In that case, the Court of Appeals for the Fourth Circuit found that there was “no Fourth Amendment violation of the Due Process Clause” despite the fact that a French citizen had been thrown in prison for several years for refusing to follow the military order. The court reasoned that Jones could not be held guilty for refusing to serve in the Armed Forces, since the Constitution only requires that the president serve “with the advice and consent of the House and the Senate.” While the Court of Appeals went on to hold that there was indeed a violation of the Fifth Amendment’s requirement of “due process,” it declined to reach the Eleventh Amendment’s proscription against cruel and unusual punishment. This case is telling on several levels, and Latin language is rarely used by American lawyers today, even though many people (including some of the members of Congress) argue that the Court has construed the Constitution so as to give the federal government unlimited power.

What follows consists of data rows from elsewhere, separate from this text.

(** C2 as stated fails: with [timeout=3] and the maximum at its default
    of 5, every poll fails in transport, at once; each is followed by the
    sleep of 1, and after the third the loop test finds the timeout
    reached.  [ForgeTimeoutError] is raised after 3 polls; the counter
    never reaches the maximum and [ForgeError] is never raised. *)
Lemma C2_counterexample :
  let polls := [Ex.failing 0; Ex.failing 0; Ex.failing 0; Ex.failing 0;
                Ex.failing 0] in
  let r := complete "hello" Ex.brief (Ex.machine (Ex.post_ok 0 :: polls)) in
  forallb transport_failure polls = true /\
  max_retries Ex.brief = 5 /\
  fst r = Raise (mkExn ForgeTimeoutError "Completion timed out after 3 seconds") /\
  gets_made (calls (world (snd r))) = 3%nat /\
  network (world (snd r)) = [Ex.failing 0; Ex.failing 0] /\
  fst r <> Raise (retries_exn Ex.brief).
Proof.
  cbv zeta. repeat split. vm_compute. discriminate.
Qed.

(** The example of the specification: [timeout=10, poll_interval=5] and
    every poll returns ["running"]. *)
Lemma C3_witness :
  exists s',
    complete "hello" Ex.short
      (Ex.machine [Ex.post_ok 3; Ex.running 0; Ex.running 0; Ex.running 0])
    = (Raise (mkExn ForgeTimeoutError "Completion timed out after 10 seconds"), s') /\
    advanced (Ex.machine [Ex.post_ok 3; Ex.running 0; Ex.running 0; Ex.running 0])
      s' 13 2 [Ex.running 0].
Proof.
  destruct (C3_timeout "hello" Ex.short
              (Ex.machine [Ex.post_ok 3; Ex.running 0; Ex.running 0; Ex.running 0])
              (Ex.post_ok 3) (JStr "t1") (accepted_short 3))
    as (_ & Head & _).
  apply (Head [Ex.running 0; Ex.running 0] [Ex.running 0]).
  - reflexivity.
  - reflexivity.
  - reflexivity.
  - vm_compute. discriminate.
Defined.

(** C3 as stated fails: with [timeout=10, max_retries=1], a poll that
    fails after 10 time-units leaves the run with no terminal status and
    the elapsed time at the timeout, and what is raised is [ForgeError]
    for the retries, not [ForgeTimeoutError]. *)
Lemma C3_counterexample :
  let s := Ex.machine [Ex.post_ok 3; Ex.failing 10] in
  let r := complete "hello" Ex.strict s in
  (forall ev, In ev [Ex.failing 10] -> terminal ev = None) /\
  fst r = Raise (mkExn ForgeError "Polling failed after 1 retries") /\
  timeout Ex.strict <= clock (world (snd r)) - (clock (world s) + 3) /\
  isinstance (mkExn ForgeError "Polling failed after 1 retries") ForgeTimeoutError
  = false.
Proof.
  cbv zeta. split; [|split; [|split]].
  - intros ev [<- | []]. reflexivity.
  - reflexivity.
  - vm_compute. discriminate.
  - reflexivity.
Qed.



Lemma C5_witness :
  exists post polls,
    network (world Ex5.start) = post :: polls /\
    completion_time Ex5.resp =
      clock (world Ex5.final) - (clock (world Ex5.start) + Z.of_N (latency post)) /\
    completion_time Ex5.resp =
      (clock (world Ex5.final) - clock (world Ex5.start)) - Z.of_N (latency post).
Proof.
  apply (C5_completion_time_from_loop_start "hello" default_args
           Ex5.start Ex5.resp Ex5.final).
  vm_compute. reflexivity.
Defined.

(** C5 as stated fails: the submission request starts at 100 and takes
    3, the terminal poll reply arrives at 105, and the response says 2,
    not 5. *)
Lemma C5_counterexample :
  complete "hello" default_args Ex5.start = (Return Ex5.resp, Ex5.final) /\
  clock (world Ex5.start) = 100 /\
  clock (world Ex5.final) = 105 /\
  completion_time Ex5.resp = 2 /\
  completion_time Ex5.resp <> clock (world Ex5.final) - clock (world Ex5.start).
Proof.
  repeat split; try reflexivity. vm_compute. discriminate.
Qed.



(** No key given and none in the environment. *)
Lemma C7_witness :
  ForgeClient_init None default_base_url (mkWorld [] 100 [Ex.post_ok 3] [] [])
  = (Raise auth_exn, mkWorld [] 100 [Ex.post_ok 3] [] []) /\
  ForgeClient_init (Some "k") default_base_url (mkWorld [] 100 [Ex.post_ok 3] [] [])
  = (Return (client_of "k" default_base_url), mkWorld [] 100 [Ex.post_ok 3] [] []).
Proof.
  destruct (C7_construction_credential default_base_url
              (mkWorld [] 100 [Ex.post_ok 3] [] []))
    as (NoKey & Key & _).
  split.
  - apply NoKey. reflexivity.
  - apply Key. discriminate.
Defined.



(** [FORGE_API_KEY] is set to the empty string. *)
Lemma C9_witness :
  ForgeClient_init (Some "") default_base_url
    (mkWorld [("FORGE_API_KEY", "")] 100 [] [] [])
  = (Raise auth_exn, mkWorld [("FORGE_API_KEY", "")] 100 [] [] []) /\
  ForgeClient_init None default_base_url
    (mkWorld [("FORGE_API_KEY", "")] 100 [] [] [])
  = (Raise auth_exn, mkWorld [("FORGE_API_KEY", "")] 100 [] [] []).
Proof.
  apply (C9_empty_credential_is_absent default_base_url
           (mkWorld [("FORGE_API_KEY", "")] 100 [] [] [])).
  right. reflexivity.
Defined.

(** C9 as stated fails: with a key in the environment, an empty
    [api_key] argument does not raise; the key of the environment is
    taken and the client is returned. *)
Lemma C9_counterexample :
  let w := mkWorld [("FORGE_API_KEY", "k")] 100 [] [] [] in
  ForgeClient_init (Some "") default_base_url w
  = (Return (client_of "k" default_base_url), w).
Proof. reflexivity. Qed.

(** * Further properties of the code *)

(** ** The response and its predicates *)

Lemma terminal_status_some st t :
  terminal_status st = Some t -> st = JStr t /\ In t terminal_statuses.
Proof.
  destruct st as [| | |u| |]; try discriminate. cbn.
  destruct (String.eqb_spec u "succeeded") as [->|_].
  { intros [= <-]. split; [reflexivity | now left]. }
  destruct (String.eqb_spec u "failed") as [->|_].
  { intros [= <-]. split; [reflexivity | right; now left]. }
  destruct (String.eqb_spec u "cancelled") as [->|_].
  { intros [= <-]. split; [reflexivity | right; right; now left]. }
  discriminate.
Qed.

(** X1. Every response [complete] returns carries one of the three
    terminal statuses, read from [metadata.status] of the body it carries
    as [result]; of the two predicates [succeeded] and [failed] exactly
    one holds, [failed] for ["failed"] and ["cancelled"]. *)
Theorem X1_response_predicates (prompt : string) (a : CompleteArgs)
    (s : Machine) (resp : ForgeResponse) (s' : Machine) :
  complete prompt a s = (Return resp, s') ->
  In (status resp) terminal_statuses /\
  metadata_status (result resp) = Some (JStr (status resp)) /\
  succeeded resp = negb (failed resp) /\
  (failed resp = true <-> status resp = "failed" \/ status resp = "cancelled").
Proof.
  intros E.
  destruct (complete_return prompt a s resp s' E)
    as (post & polls & _ & _ & _ & ev & _ & Ht & Hr).
  unfold terminal in Ht. rewrite Hr in Ht.
  destruct (metadata_status (result resp)) as [st|]; [|discriminate].
  destruct (terminal_status_some st (status resp) Ht) as [-> Hin].
  split; [exact Hin|]. split; [reflexivity|].
  unfold succeeded, failed.
  destruct Hin as [<- | [<- | [<- | []]]]; cbn; (split; [reflexivity|]);
    split; auto; intros H; try discriminate; destruct H; discriminate.
Qed.

(** ** The submission *)

(** X2. A submission that fails in transport is not retried: [complete]
    raises [ForgeError] with the cause in its message after the one POST;
    no poll is made and the rest of the script is left as it is. *)
Theorem X2_submission_failure_not_retried (prompt : string) (a : CompleteArgs)
    (s : Machine) (sp : ReasoningSpeed) (ev : NetEvent) (rest : list NetEvent)
    (reason : string) :
  speed_ok a sp ->
  network (world s) = ev :: rest ->
  reply ev = NetFail reason ->
  exists s',
    complete prompt a s =
    (Raise (mkExn ForgeError ("Failed to start completion: " ++ reason)), s') /\
    calls (world s') = submit_request prompt sp a s :: calls (world s) /\
    network (world s') = rest /\
    clock (world s') = clock (world s) + Z.of_N (latency ev).
Proof.
  intros Hsp Hn Hr. exists (submitted prompt sp a ev rest s).
  rewrite (complete_submitted prompt a s sp ev rest Hsp Hn), Hr.
  destruct s as [c w]. repeat split.
Qed.

(** X3. A submission answered 2xx with a body that has no [task_id] is
    not reported as a [ForgeError]: the subscript of line 130 raises
    [KeyError] on a dict without the key, [TypeError] on a body that is
    no dict, the [except] clause lets it pass, and it reaches the caller
    after the one POST, no poll made. *)
Theorem X3_submission_without_task_id (prompt : string) (a : CompleteArgs)
    (s : Machine) (sp : ReasoningSpeed) (ev : NetEvent) (rest : list NetEvent)
    (body : json) :
  speed_ok a sp ->
  network (world s) = ev :: rest ->
  reply ev = NetOk body ->
  (forall d, body = JObj d -> dict_find "task_id" d = None) ->
  exists e s',
    complete prompt a s = (Raise e, s') /\
    exn_cls e = (match body with JObj _ => KeyError | _ => TypeError end) /\
    isinstance e ForgeError = false /\
    calls (world s') = submit_request prompt sp a s :: calls (world s) /\
    network (world s') = rest.
Proof.
  intros Hsp Hn Hr Hno.
  rewrite (complete_submitted prompt a s sp ev rest Hsp Hn), Hr.
  destruct body as [| | | | |d]; cbn [item];
    try (eexists _, _; split; [reflexivity|]; destruct s; repeat split).
  rewrite (Hno d eq_refl).
  eexists _, _; split; [reflexivity|]; destruct s; repeat split.
Qed.

(** X4. A speed argument whose text, lowercased, is none of ["fast"],
    ["medium"], ["slow"] makes [complete] raise [ValueError], which is no
    [ForgeError], at once: nothing is logged, no request is made, the
    machine is as it was. *)
Theorem X4_invalid_speed_rejected_first (prompt : string) (a : CompleteArgs)
    (s : Machine) :
  (forall sp, lower (speed_text (reasoning_speed a)) <> speed_value sp) ->
  exists e,
    complete prompt a s = (Raise e, s) /\
    exn_cls e = ValueError /\
    isinstance e ForgeError = false.
Proof.
  intros H. eexists. split; [now apply complete_invalid_speed|].
  split; reflexivity.
Qed.

(** ** The speed argument *)

Lemma poll_once_args url tid start_time a b r s :
  poll_interval a = poll_interval b ->
  max_retries a = max_retries b ->
  poll_once url tid start_time a r s = poll_once url tid start_time b r s.
Proof.
  intros Hp Hm. unfold poll_once. rewrite Hp, Hm. reflexivity.
Qed.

It is noteworthy that the foregoing examples are from the twentieth century. Modern Latin American lawyers have produced an immense body of case law applicable to many different circumstances. This legal language has been widely applied in both international and national courts, and American lawyers must be prepared to work within this expanding body of case law. The Latin term “limen” means “to draw out.” While it is difficult to envision American judges giving away their hard-earned money to illegal immigrants, it is possible to envision American litigants paying lawyers to research ancient Latin texts, attempt to understand legal terminology, and then presenting their case before a judge who may well find them guilty of using the “limen” in question to describe their conduct.

By Arlene Huff

Arlene Huff is the founding member of Golden State Online. Before that She was a general assignment reporter. A native Californian, she graduated from the University of California with a degree in medical anthropology and global health. She currently lives in Los Angeles.